Work request ->
A single number is the answer: how many lines of the data hold "string"?

Stored dataset items ->
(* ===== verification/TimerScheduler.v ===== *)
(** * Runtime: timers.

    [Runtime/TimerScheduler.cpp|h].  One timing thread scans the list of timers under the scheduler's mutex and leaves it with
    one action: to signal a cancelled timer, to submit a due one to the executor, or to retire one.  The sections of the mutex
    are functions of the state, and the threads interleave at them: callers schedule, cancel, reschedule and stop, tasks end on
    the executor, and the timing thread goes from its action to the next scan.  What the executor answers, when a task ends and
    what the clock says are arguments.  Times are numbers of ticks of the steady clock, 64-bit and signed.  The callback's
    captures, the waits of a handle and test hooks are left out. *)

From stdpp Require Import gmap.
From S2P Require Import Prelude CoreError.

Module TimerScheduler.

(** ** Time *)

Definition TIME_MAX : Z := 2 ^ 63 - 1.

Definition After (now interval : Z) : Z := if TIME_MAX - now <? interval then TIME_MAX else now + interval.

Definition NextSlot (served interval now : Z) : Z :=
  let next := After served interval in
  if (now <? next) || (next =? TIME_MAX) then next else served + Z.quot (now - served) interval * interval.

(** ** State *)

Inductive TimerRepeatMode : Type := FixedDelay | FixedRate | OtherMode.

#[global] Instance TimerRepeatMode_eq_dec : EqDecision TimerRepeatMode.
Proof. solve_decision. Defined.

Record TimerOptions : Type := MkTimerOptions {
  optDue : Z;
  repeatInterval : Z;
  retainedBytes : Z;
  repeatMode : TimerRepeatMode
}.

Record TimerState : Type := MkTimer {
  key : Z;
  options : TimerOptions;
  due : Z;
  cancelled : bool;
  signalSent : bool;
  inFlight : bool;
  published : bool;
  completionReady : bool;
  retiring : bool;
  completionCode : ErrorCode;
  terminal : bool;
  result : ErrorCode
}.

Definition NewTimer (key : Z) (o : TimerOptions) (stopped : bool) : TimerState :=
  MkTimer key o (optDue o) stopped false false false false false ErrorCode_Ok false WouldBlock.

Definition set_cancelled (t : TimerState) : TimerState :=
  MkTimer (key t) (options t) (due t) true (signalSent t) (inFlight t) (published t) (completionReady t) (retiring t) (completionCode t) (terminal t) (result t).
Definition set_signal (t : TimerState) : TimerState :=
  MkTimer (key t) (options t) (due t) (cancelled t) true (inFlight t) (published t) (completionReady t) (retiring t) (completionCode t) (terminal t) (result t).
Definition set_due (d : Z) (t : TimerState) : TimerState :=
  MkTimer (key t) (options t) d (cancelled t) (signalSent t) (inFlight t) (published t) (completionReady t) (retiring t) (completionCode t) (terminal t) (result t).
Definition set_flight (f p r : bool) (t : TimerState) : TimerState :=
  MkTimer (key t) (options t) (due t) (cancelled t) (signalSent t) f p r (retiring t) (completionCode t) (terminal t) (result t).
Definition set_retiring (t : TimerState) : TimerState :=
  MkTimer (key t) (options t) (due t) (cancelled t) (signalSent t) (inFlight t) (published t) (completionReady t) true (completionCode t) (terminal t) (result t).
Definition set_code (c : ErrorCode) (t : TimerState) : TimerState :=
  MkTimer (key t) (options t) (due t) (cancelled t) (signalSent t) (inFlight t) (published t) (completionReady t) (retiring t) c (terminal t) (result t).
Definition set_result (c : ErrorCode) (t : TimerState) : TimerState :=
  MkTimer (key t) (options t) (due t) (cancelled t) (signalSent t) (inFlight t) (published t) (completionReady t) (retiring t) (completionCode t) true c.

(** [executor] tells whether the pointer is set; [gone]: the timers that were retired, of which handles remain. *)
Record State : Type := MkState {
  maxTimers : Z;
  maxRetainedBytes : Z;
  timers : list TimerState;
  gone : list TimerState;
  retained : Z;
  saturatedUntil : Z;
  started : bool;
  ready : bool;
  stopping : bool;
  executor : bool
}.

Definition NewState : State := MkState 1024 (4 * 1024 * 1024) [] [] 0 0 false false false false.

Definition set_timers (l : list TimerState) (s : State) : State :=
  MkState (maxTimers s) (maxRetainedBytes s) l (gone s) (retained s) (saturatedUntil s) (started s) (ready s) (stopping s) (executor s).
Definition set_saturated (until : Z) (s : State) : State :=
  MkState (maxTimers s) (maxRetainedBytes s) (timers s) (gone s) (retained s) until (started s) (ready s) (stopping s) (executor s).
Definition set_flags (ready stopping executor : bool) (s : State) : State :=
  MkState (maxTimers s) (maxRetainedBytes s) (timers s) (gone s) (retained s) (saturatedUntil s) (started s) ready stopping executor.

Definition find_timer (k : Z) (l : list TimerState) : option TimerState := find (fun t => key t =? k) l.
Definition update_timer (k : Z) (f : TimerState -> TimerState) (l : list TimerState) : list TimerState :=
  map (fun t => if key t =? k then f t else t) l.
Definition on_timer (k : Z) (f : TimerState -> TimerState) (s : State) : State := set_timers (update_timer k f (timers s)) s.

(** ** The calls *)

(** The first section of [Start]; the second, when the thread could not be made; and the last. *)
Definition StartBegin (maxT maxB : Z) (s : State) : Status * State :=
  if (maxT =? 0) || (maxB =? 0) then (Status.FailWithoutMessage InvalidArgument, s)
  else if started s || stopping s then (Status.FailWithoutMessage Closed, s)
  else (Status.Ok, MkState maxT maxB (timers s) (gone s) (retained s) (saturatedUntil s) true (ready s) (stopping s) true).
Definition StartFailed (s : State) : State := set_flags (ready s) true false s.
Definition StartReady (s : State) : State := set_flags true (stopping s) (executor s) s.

==

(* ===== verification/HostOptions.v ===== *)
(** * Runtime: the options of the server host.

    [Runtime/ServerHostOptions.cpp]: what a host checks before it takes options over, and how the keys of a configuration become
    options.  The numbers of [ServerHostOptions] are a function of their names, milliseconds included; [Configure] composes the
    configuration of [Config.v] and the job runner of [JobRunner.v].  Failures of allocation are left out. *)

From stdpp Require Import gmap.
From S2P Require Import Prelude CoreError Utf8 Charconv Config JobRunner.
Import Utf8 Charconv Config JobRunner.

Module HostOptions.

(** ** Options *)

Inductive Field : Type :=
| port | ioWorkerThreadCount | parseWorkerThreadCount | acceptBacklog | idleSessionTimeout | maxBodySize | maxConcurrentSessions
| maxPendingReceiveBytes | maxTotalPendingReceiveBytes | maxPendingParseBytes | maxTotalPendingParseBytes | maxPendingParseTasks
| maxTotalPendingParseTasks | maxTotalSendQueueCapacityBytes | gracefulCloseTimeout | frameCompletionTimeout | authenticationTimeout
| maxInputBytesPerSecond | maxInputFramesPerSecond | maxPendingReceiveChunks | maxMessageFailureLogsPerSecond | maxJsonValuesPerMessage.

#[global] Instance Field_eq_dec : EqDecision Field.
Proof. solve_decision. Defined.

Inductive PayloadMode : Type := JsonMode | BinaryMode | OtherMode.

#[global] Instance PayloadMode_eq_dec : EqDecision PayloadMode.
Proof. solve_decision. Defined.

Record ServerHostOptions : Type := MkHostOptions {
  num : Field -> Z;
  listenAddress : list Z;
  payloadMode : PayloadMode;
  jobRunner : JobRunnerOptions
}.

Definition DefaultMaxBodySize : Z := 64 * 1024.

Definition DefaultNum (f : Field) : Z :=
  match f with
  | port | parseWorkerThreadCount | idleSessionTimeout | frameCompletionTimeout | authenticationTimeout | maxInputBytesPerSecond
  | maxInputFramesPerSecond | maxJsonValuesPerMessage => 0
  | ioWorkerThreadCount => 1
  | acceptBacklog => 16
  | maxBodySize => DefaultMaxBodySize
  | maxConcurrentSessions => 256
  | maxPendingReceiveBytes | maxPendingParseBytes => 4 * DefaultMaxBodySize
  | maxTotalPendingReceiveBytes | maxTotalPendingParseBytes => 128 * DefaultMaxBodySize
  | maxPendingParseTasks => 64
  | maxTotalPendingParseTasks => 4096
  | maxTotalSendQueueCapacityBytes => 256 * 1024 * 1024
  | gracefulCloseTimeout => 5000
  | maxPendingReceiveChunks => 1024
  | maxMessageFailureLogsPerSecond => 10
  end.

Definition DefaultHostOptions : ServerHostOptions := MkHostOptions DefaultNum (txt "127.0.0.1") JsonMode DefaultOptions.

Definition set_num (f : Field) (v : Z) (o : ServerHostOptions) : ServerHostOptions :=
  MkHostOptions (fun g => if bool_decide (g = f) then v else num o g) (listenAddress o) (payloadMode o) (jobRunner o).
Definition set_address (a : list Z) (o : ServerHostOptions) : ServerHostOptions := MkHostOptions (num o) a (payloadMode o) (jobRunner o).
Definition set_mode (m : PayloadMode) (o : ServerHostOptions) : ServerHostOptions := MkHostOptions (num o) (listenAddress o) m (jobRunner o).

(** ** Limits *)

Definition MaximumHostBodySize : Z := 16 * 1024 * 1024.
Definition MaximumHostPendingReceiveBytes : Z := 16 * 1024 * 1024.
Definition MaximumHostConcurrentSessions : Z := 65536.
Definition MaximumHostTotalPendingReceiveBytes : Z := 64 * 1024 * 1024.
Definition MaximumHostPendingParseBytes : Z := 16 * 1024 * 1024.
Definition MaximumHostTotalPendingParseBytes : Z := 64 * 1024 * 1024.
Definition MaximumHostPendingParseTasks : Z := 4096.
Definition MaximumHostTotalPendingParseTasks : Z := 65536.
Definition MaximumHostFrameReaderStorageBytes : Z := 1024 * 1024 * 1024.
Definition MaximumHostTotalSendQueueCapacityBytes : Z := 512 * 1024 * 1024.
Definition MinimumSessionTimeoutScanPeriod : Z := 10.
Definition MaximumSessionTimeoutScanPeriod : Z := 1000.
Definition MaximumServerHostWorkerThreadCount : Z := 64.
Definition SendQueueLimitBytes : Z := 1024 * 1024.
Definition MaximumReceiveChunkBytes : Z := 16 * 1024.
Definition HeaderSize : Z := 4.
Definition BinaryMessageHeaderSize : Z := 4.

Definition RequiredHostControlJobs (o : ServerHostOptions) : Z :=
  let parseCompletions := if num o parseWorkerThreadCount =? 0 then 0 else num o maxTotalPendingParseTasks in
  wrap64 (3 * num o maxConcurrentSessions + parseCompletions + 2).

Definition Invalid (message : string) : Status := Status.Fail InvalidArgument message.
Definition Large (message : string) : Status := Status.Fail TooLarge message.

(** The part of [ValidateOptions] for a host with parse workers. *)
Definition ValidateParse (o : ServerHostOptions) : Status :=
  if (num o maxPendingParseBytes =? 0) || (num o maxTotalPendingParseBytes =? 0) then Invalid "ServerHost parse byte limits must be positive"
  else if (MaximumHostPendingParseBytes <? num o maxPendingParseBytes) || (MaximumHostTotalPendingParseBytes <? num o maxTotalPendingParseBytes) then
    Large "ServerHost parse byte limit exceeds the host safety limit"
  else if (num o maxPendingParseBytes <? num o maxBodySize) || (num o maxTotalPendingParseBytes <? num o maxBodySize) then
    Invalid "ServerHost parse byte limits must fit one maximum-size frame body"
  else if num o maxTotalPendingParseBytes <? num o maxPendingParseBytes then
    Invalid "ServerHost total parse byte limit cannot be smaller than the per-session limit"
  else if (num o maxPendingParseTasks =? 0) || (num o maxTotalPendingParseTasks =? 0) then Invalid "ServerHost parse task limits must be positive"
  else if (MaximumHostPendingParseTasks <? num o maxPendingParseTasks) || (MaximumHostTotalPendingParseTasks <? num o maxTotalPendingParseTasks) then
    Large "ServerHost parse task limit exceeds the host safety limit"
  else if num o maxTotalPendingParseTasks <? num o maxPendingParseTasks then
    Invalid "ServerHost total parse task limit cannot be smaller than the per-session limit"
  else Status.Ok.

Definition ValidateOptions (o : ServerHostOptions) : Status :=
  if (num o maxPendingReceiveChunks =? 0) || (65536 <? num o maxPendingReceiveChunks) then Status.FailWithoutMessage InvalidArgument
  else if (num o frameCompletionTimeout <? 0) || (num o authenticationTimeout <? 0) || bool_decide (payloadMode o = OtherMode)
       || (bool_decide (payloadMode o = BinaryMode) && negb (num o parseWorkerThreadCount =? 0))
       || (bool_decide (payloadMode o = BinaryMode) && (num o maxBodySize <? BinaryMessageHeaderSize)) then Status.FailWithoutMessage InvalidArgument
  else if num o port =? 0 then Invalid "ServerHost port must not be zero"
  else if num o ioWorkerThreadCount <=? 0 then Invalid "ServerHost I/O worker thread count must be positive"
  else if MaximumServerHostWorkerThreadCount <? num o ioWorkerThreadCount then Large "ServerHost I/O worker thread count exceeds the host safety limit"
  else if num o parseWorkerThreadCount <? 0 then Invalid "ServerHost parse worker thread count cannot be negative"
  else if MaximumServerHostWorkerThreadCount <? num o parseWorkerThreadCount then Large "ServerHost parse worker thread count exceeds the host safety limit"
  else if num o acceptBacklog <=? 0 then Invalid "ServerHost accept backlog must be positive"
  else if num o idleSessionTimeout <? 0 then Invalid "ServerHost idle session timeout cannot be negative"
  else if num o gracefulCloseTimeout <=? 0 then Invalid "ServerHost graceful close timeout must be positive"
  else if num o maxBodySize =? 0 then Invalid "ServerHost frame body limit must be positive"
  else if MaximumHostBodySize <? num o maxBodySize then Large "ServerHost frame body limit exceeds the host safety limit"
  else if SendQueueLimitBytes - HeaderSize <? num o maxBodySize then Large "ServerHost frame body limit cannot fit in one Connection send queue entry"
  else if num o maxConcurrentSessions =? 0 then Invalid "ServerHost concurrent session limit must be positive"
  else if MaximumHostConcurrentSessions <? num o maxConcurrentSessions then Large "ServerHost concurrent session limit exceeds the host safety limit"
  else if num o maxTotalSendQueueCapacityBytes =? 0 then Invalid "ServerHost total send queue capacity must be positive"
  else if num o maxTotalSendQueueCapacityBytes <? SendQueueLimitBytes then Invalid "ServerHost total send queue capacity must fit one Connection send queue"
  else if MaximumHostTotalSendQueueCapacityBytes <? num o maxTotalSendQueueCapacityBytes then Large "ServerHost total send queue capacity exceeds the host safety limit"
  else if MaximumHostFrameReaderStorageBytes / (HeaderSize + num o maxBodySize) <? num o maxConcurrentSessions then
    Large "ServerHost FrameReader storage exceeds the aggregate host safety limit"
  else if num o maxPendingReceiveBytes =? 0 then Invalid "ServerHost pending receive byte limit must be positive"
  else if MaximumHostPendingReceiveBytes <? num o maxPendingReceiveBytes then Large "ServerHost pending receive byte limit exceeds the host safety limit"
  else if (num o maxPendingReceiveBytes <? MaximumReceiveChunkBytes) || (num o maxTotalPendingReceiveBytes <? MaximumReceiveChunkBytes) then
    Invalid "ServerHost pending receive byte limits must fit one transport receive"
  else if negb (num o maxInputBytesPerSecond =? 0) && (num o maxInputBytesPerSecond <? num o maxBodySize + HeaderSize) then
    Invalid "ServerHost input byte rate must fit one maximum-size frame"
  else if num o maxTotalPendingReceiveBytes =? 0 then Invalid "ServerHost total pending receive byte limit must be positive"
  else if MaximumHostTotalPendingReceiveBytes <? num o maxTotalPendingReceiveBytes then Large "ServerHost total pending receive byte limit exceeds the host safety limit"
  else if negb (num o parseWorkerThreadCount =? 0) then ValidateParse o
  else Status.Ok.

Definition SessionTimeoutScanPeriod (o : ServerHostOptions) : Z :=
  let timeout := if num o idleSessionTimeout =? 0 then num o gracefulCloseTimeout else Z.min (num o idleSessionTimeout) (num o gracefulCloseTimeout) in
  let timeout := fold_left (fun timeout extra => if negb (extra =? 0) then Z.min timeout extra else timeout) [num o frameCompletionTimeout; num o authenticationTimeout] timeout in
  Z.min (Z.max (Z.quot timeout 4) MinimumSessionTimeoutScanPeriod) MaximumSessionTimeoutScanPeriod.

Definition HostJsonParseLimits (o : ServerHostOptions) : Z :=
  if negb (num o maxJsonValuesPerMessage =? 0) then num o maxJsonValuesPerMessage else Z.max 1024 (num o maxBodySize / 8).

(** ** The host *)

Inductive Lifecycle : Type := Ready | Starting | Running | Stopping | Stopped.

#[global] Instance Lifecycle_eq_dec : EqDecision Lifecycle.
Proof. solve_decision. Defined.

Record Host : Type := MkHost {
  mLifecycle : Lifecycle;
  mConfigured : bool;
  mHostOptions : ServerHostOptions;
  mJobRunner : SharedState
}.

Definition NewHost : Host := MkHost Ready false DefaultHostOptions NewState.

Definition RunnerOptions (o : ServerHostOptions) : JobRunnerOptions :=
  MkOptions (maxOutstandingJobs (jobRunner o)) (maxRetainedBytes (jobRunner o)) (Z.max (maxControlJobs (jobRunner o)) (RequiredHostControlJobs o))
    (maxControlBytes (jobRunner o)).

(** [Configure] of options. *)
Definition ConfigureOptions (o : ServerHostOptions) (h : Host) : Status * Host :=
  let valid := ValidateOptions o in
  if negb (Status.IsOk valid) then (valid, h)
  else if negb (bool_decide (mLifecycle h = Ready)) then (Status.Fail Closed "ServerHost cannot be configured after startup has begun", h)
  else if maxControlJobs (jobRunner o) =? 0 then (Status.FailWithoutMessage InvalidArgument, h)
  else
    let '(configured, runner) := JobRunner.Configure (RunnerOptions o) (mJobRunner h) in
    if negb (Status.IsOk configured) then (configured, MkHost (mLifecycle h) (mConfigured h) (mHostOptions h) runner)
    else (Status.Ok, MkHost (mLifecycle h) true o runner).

--

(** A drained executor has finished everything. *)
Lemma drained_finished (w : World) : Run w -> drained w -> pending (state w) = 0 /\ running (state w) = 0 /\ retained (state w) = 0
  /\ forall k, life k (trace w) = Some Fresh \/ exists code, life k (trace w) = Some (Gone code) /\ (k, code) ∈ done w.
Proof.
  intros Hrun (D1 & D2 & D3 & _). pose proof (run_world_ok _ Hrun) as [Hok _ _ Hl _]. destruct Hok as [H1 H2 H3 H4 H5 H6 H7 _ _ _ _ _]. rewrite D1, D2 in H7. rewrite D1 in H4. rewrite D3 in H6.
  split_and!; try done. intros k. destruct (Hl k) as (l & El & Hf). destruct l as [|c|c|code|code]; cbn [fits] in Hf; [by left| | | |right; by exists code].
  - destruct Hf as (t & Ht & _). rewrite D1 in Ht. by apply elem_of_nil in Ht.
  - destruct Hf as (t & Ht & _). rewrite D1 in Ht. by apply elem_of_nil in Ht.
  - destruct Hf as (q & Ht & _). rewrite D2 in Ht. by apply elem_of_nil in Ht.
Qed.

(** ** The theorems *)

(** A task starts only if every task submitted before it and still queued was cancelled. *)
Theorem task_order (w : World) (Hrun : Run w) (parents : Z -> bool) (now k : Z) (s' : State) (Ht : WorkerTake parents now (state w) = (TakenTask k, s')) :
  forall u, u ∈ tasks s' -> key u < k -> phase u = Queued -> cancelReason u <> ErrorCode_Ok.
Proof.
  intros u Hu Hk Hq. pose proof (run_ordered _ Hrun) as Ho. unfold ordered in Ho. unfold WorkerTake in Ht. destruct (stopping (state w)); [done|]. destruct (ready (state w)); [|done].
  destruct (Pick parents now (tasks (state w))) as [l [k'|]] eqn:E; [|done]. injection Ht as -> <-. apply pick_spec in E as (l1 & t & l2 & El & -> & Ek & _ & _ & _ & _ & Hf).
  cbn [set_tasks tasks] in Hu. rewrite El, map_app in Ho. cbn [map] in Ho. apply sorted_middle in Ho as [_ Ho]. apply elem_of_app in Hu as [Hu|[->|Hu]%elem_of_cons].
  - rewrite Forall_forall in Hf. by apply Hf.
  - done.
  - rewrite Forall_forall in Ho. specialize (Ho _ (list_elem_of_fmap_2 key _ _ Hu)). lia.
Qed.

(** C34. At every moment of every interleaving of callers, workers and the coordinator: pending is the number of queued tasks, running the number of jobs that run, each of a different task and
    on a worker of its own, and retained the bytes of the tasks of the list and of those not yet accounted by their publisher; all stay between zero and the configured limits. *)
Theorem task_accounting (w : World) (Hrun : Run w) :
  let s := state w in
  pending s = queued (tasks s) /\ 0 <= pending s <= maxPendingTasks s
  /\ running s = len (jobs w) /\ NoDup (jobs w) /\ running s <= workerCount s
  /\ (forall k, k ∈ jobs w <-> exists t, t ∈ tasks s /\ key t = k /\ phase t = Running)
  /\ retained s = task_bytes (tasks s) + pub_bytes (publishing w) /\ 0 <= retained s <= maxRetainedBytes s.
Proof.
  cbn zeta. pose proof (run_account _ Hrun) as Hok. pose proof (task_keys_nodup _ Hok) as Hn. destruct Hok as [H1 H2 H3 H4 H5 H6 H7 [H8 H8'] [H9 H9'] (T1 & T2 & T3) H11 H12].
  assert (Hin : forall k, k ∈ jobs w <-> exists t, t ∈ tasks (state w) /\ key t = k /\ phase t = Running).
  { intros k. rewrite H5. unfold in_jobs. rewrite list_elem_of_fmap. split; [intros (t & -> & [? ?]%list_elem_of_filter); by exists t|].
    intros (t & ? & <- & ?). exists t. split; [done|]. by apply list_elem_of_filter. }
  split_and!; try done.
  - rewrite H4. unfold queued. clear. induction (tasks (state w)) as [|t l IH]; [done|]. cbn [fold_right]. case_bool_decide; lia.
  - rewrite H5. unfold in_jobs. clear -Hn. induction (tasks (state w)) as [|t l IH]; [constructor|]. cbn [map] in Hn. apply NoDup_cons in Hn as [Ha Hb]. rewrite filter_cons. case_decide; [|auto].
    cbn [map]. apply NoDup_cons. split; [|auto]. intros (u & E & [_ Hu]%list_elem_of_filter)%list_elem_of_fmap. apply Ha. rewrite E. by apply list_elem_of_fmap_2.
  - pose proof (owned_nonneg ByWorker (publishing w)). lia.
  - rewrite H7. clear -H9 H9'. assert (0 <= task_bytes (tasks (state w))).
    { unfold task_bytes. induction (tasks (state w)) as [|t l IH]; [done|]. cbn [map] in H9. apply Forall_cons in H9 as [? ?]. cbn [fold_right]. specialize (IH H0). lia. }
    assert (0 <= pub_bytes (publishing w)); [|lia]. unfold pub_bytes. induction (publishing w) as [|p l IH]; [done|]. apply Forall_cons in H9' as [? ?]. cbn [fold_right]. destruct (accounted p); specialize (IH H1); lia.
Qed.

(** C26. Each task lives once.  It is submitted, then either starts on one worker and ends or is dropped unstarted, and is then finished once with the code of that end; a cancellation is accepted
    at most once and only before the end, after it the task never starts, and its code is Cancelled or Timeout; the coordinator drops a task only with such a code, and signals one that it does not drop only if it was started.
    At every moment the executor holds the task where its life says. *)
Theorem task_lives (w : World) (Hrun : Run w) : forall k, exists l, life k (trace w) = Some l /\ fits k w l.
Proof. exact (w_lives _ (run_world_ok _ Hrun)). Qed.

Answer ->
2